To overcome these limitations of prior art, Northeastern University inventors designed an instrumentation amplifier (IA) that implements a novel input capacitance cancellation mechanism that includes a mechanism for digitally tuning the input impedance of the amplifier with on-chip circuits for more accurate acquisition of biosignals, particularly when dry-contact electrode measurements are performed.
Since this approach does not require an additional amplifier for generating negative capacitance, this method does not consume any extra power. The architecture of the instrumentation amplifier comprises a few differential input stages including an inverting input terminal and a non-inverting input terminal; an output stage driven by the input stage; a direct current feedback loop from the output stage to the input stage; and a negative capacitance generation feedback circuit between the input stage and the direct current feedback loop. The negative capacitance is generated at the input stage to cancel parasitic capacitances at the input terminal and thereby boost input impedance.
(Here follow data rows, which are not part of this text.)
(** C1: let the archive of the chat give the resume boundary [T], that is,
    let its last record carry the timestamp [T], and let the dates of the
    messages of the source survive formatting and parsing.  Then a call of
    [parse_messages] in the mode [last_saved] returns a list, and every
    record of that list carries the date of a message strictly newer than
    [T], which is also the timestamp read back from the record. *)
Theorem last_saved_returns_only_newer
    (files : fs) (src : source) (chat_title : option pystr) (category : pystr)
    (limit : option Z) (count : Z) (T : Z) (evs0 : list event) :
  get_last_message_date files
    (get_chat_file_path ROOT_MESSAGES_DIR category (default (py "chat") chat_title))
  = (Some T, evs0) ->
  (forall m d, Some m ∈ source_items src -> msg_date m = Some d ->
               parse_moscow_time (format_moscow_time d) = Some d) ->
  exists msgs count' evs,
    parse_messages ROOT_MESSAGES_DIR files src chat_title category
                   mode_last_saved limit count
    = (Returned msgs, count', evs)
    /\ forall r, r ∈ msgs ->
         exists t, date r = format_moscow_time t
                   /\ parse_moscow_time (date r) = Some t /\ (T < t)%Z.
Proof.
  intros Hlast Hround.
  destruct (last_saved_returns files chat_title category src limit count)
    as (msgs & count' & evs & Hrun).
  exists msgs, count', evs. split; [exact Hrun|].
  pose proof (parse_messages_records ROOT_MESSAGES_DIR
                (fun r => exists t, date r = format_moscow_time t
                                    /\ parse_moscow_time (date r) = Some t /\ (T < t)%Z)
                files chat_title category mode_last_saved src) as Hrecords.
  cbv zeta in Hrecords.
  specialize (Hrecords
    ltac:(intros limit0 ts last_date limit' evs1 m d s Hmode Hin Hd Hs Hstop _;
          rewrite determine_mode_last_saved, Hlast in Hmode;
          injection Hmode as <- <- <-;
          rewrite stop_before_last_saved in Hstop; cbn [reached_saved] in Hstop;
          exists d; split; [reflexivity|];
          split; [exact (Hround m d Hin Hd) | lia])
    limit count).
  rewrite Hrun in Hrecords. cbn [fst returned_records] in Hrecords.
  intros r Hr. by apply (proj1 (Forall_forall _ _) Hrecords).
Qed.

End FetchModes.

Lemma last_saved_returns_only_newer_witness :
  exists msgs count' evs,
    FetchScenario.fetch Scenario.archive_1000 FetchScenario.plain mode_last_saved None
    = (Returned msgs, count', evs)
    /\ forall r, r ∈ msgs ->
         exists t, date r = format_moscow_time (H := FixedMoscow.time_lib) t
                   /\ parse_moscow_time (H := FixedMoscow.time_lib) (date r) = Some t
                   /\ (Scenario.at_1000 < t)%Z.
Proof.
  apply (last_saved_returns_only_newer (H := FixedMoscow.time_lib) Scenario.root
           Scenario.archive_1000 FetchScenario.plain (Some Scenario.title)
           Scenario.category None 0 Scenario.at_1000 []).
  - vm_compute. reflexivity.
  - intros m d Hin Hd. cbn in Hin.
    repeat (apply elem_of_cons in Hin as [Hin|Hin]);
      try (injection Hin as ->; injection Hd as <-; vm_compute; reflexivity).
    by apply elem_of_nil in Hin.
Defined.

(** The second scenario of the specification: with 10:00 archived and the
    source yielding 12:00, 11:00, 10:00, the fetch returns 11:00 and 12:00,
    and the orchestrator leaves 10:00, 11:00, 12:00 in the archive. *)
Example fetch_stops_at_boundary :
  (FetchScenario.fetch Scenario.archive_1000 FetchScenario.plain mode_last_saved None).1.1
  = Returned [Scenario.record_at Scenario.at_1100 "second";
              Scenario.record_at Scenario.at_1200 "third"]
  /\ b_files (process_chat (H := FixedMoscow.time_lib) Scenario.root Scenario.category
                mode_last_saved None FetchScenario.daily_news FetchScenario.fresh_batch)
     = {[ Scenario.archive_path :=
            write_json (JArr [record_json (Scenario.record_at Scenario.at_1000 "first");
                              record_json (Scenario.record_at Scenario.at_1100 "second");
                              record_json (Scenario.record_at Scenario.at_1200 "third")]) ]}.
Proof. split; vm_compute; reflexivity. Qed.

(** ** C3: the budget of a fetch in the mode [last_saved] *)

(** C3, as stated, fails: with 10:00 archived the boundary exists, yet with
    a limit of 1 the fetch returns after one message, although 11:00 is
    newer than the boundary too; without a limit it returns both. *)
Lemma limit_cuts_last_saved_fetch :
  get_last_message_date (H := FixedMoscow.time_lib)
    Scenario.archive_1000 Scenario.archive_path = (Some Scenario.at_1000, [])
  /\ (FetchScenario.fetch Scenario.archive_1000 FetchScenario.plain
        mode_last_saved (Some 1%Z)).1.1
     = Returned [Scenario.record_at Scenario.at_1200 "third"]
  /\ (FetchScenario.fetch Scenario.archive_1000 FetchScenario.plain
        mode_last_saved None).1.1
     = Returned [Scenario.record_at Scenario.at_1100 "second";
                 Scenario.record_at Scenario.at_1200 "third"].
Proof. repeat split; vm_compute; reflexivity. Qed.

Section FetchBudget.
Context `{TimeLib}.

(** Without a limit, the loop is left early only at a message that is not
    newer than the boundary. *)
Lemma paginate_unlimited_break (ts T : Z) (remaining : list (option message)) :
  forall (acc : list record) (count message_count : Z),
    broke (paginate mode_last_saved ts (Some T) None remaining acc count message_count)
    = true ->
    exists m d, Some m ∈ remaining /\ msg_date m = Some d /\ (d <= T)%Z.
Proof.
  induction remaining as [|message remaining IH]; intros acc count n;
    [discriminate|].
  assert (forall acc' count' n',
             broke (paginate mode_last_saved ts (Some T) None remaining acc' count' n')
             = true ->
             exists m d, Some m ∈ message :: remaining /\ msg_date m = Some d
                         /\ (d <= T)%Z) as IH'.
  { intros acc' count' n' (m & d & Hin & Hd)%IH. exists m, d. split; [by right|done]. }
  cbn [paginate]. destruct (check_request_limit count) as [count' evs].
  destruct message as [m|]; [|by apply IH'].
  destruct (msg_date m) as [d|] eqn:Hd; [|by apply IH'].
  rewrite stop_before_last_saved. cbn [reached_saved].
  destruct (d <=? T)%Z eqn:Hle.
  - intros _. exists m, d. repeat split; [by left | done | lia].
  - destruct (msg_sender m) as [s|]; [|by apply IH'].
    cbn [limit_reached]. by apply IH'.
Qed.

(** C3, amended: in the mode [last_saved], when the archive yields no
    resume boundary the budget is the configured limit, and 5000 when none
    is configured; when it yields a boundary the budget is the configured
    limit as it is, so that the fetch is unlimited only if no limit is
    configured, and then it goes on until the boundary is reached. *)
Theorem last_saved_budget (files : fs) (file_path : pystr) (limit : option Z) (ts : Z) :
  (forall evs,
      get_last_message_date files file_path = (None, evs) ->
      determine_mode files file_path mode_last_saved limit ts
      = Returned (None, Some (or_default limit 5000), evs))
  /\ or_default None 5000 = 5000%Z
  /\ (forall T evs,
        get_last_message_date files file_path = (Some T, evs) ->
        determine_mode files file_path mode_last_saved limit ts
        = Returned (Some T, limit, evs))
  /\ (forall T remaining acc count message_count,
        broke (paginate mode_last_saved ts (Some T) None remaining acc count message_count)
        = true ->
        exists m d, Some m ∈ remaining /\ msg_date m = Some d /\ (d <= T)%Z).
Proof.
  split; [|split; [|split]].
  - intros evs Hlast. by rewrite determine_mode_last_saved, Hlast.
  - reflexivity.
  - intros T evs Hlast. by rewrite determine_mode_last_saved, Hlast.
  - intros T remaining acc count n. apply paginate_unlimited_break.
Qed.

End FetchBudget.

Lemma last_saved_budget_witness :
  determine_mode (H := FixedMoscow.time_lib) ∅ Scenario.archive_path
    mode_last_saved None Scenario.midnight
  = Returned (None, Some 5000%Z, [])
  /\ determine_mode (H := FixedMoscow.time_lib) Scenario.archive_1000
       Scenario.archive_path mode_last_saved (Some 1%Z) Scenario.midnight
     = Returned (Some Scenario.at_1000, Some 1%Z, []).
Proof.
  split.
  - apply (proj1 (last_saved_budget (H := FixedMoscow.time_lib) ∅
                    Scenario.archive_path None Scenario.midnight)).
    vm_compute. reflexivity.
  - apply (proj1 (proj2 (proj2 (last_saved_budget (H := FixedMoscow.time_lib)
                                  Scenario.archive_1000 Scenario.archive_path
                                  (Some 1%Z) Scenario.midnight)))).
    vm_compute. reflexivity.
Defined.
The two digitally-programmable capacitors between the input stage and the current feedback loop of the instrumentation amplifier cancel the input capacitances from the electrode cables and printed circuit board at the front end. An on-chip calibration unit is employed to adaptively calibrate the programmable capacitors and improve the input impedance. The calibration system can be activated, for example, whenever electrode cables are changed. Also, this calibration system and method can be implemented on the same chip as the IA.